[Collected data]
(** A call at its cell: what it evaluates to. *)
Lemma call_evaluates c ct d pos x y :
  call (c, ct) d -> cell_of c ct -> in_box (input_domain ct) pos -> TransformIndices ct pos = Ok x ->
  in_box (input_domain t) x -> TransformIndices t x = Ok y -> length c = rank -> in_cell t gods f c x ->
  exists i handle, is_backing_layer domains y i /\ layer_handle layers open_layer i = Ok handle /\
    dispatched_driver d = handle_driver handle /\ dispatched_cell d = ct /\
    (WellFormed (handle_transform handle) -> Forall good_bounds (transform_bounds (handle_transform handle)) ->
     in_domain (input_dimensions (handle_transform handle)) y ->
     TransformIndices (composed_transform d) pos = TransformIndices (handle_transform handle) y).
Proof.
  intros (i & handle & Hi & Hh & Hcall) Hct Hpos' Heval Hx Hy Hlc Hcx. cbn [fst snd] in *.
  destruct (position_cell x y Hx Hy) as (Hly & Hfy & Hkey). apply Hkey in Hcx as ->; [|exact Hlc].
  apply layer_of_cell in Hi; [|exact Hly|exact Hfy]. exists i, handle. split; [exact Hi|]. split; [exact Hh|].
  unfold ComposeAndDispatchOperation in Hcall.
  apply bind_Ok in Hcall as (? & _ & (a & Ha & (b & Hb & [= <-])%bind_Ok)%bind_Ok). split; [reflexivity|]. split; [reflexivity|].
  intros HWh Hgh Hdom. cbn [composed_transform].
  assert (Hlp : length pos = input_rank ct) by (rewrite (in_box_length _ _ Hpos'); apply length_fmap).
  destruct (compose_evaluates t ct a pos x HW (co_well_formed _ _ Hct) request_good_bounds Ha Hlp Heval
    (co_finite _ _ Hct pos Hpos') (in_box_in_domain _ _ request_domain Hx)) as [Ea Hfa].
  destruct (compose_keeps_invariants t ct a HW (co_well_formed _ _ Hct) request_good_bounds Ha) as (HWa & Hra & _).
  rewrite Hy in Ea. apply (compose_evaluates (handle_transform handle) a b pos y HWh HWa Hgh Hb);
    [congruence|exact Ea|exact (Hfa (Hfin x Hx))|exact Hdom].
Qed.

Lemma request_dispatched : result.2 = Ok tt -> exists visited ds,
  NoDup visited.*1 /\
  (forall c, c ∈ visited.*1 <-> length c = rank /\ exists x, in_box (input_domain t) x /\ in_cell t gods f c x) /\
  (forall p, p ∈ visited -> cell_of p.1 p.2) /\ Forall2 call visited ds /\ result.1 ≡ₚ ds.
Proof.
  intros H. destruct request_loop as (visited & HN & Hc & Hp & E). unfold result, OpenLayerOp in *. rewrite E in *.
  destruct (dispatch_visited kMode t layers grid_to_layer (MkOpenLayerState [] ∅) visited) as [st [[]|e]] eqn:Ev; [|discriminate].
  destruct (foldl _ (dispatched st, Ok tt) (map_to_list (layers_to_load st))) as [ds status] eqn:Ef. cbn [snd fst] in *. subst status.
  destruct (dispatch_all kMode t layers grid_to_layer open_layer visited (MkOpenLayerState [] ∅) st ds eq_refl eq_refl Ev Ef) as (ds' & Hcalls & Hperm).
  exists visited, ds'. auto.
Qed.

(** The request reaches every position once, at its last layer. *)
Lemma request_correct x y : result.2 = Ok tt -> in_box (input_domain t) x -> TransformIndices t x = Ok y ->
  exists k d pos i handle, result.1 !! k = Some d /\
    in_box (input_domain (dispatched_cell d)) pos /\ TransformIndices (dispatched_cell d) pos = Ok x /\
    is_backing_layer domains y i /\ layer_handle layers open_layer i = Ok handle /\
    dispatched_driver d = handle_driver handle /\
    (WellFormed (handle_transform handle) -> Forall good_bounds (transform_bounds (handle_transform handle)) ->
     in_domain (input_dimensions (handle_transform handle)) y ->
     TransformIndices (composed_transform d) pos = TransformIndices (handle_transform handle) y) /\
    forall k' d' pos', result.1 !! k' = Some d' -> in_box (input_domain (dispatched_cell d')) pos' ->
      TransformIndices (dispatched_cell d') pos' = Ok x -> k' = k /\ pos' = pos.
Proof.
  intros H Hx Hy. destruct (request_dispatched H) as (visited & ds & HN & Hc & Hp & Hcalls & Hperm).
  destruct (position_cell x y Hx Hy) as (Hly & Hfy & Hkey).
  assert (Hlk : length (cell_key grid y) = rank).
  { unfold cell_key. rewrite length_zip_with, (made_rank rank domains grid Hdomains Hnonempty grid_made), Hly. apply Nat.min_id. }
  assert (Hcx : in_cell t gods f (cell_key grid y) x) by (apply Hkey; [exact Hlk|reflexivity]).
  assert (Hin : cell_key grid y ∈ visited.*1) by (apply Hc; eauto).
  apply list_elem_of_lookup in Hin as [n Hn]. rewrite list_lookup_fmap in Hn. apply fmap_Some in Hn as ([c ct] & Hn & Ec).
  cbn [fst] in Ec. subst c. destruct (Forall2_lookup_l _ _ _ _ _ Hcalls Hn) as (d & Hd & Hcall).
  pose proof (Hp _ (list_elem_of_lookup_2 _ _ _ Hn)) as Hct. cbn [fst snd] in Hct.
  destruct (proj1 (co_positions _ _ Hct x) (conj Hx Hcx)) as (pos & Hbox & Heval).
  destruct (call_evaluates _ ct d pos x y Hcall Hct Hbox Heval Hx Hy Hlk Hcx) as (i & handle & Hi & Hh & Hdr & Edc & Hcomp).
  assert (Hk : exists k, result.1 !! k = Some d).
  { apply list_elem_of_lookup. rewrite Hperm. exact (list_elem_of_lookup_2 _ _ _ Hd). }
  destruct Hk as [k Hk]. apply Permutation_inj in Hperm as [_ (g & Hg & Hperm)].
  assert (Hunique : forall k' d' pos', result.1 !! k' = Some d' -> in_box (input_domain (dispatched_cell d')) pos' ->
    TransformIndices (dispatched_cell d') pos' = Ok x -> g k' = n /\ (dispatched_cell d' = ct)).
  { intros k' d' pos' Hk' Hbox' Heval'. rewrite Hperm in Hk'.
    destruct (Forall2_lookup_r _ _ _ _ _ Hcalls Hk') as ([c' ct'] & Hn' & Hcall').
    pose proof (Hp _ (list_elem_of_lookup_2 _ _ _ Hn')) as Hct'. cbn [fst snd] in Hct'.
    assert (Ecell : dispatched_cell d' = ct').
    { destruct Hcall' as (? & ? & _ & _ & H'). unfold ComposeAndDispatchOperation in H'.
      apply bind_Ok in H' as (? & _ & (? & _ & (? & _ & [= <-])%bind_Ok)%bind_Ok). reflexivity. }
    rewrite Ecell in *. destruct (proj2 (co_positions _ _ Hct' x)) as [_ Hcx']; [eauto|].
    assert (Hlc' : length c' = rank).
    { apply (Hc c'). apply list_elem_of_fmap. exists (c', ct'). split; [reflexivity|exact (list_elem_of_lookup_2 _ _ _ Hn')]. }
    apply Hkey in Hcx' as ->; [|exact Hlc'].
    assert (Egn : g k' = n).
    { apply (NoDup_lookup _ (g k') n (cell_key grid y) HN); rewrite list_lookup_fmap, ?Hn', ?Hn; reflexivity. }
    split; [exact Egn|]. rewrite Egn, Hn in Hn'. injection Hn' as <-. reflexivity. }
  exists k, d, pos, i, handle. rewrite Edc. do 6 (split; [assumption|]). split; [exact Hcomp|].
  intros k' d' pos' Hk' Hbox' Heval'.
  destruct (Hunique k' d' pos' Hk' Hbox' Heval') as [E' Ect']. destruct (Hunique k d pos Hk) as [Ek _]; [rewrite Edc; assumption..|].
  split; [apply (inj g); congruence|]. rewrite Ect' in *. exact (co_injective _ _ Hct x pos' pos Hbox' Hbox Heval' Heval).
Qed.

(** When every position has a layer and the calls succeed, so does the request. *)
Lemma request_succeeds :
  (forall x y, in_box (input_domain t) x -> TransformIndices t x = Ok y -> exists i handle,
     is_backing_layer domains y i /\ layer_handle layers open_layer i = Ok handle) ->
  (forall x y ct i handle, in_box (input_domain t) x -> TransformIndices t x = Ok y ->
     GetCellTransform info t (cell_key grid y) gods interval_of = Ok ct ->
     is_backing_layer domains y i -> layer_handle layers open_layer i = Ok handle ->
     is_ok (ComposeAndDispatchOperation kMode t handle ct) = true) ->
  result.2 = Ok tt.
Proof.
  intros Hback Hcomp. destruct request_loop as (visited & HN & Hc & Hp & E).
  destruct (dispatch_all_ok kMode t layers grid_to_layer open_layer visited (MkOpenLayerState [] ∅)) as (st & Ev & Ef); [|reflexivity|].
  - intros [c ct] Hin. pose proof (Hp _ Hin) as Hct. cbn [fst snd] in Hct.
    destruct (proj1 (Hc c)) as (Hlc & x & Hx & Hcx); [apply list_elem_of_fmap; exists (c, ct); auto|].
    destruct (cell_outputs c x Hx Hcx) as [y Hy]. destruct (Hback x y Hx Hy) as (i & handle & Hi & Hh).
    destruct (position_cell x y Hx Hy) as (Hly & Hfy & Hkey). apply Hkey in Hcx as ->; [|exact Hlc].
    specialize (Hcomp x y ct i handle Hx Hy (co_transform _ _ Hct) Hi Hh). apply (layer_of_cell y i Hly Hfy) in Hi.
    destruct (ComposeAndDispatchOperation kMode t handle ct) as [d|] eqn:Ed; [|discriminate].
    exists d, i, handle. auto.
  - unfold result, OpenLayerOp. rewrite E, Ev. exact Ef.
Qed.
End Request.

■ Instructions for the task: When the line with "destruct (foldl _" is reached in the data above, begin copying, and stop after the line with "in_box (input_domain (dispatched_cell d))"; copy each line exactly, both ends included.

■ Written answer:
  destruct (foldl _ (dispatched st, Ok tt) (map_to_list (layers_to_load st))) as [ds status] eqn:Ef. cbn [snd fst] in *. subst status.
  destruct (dispatch_all kMode t layers grid_to_layer open_layer visited (MkOpenLayerState [] ∅) st ds eq_refl eq_refl Ev Ef) as (ds' & Hcalls & Hperm).
  exists visited, ds'. auto.
Qed.

(** The request reaches every position once, at its last layer. *)
Lemma request_correct x y : result.2 = Ok tt -> in_box (input_domain t) x -> TransformIndices t x = Ok y ->
  exists k d pos i handle, result.1 !! k = Some d /\
    in_box (input_domain (dispatched_cell d)) pos /\ TransformIndices (dispatched_cell d) pos = Ok x /\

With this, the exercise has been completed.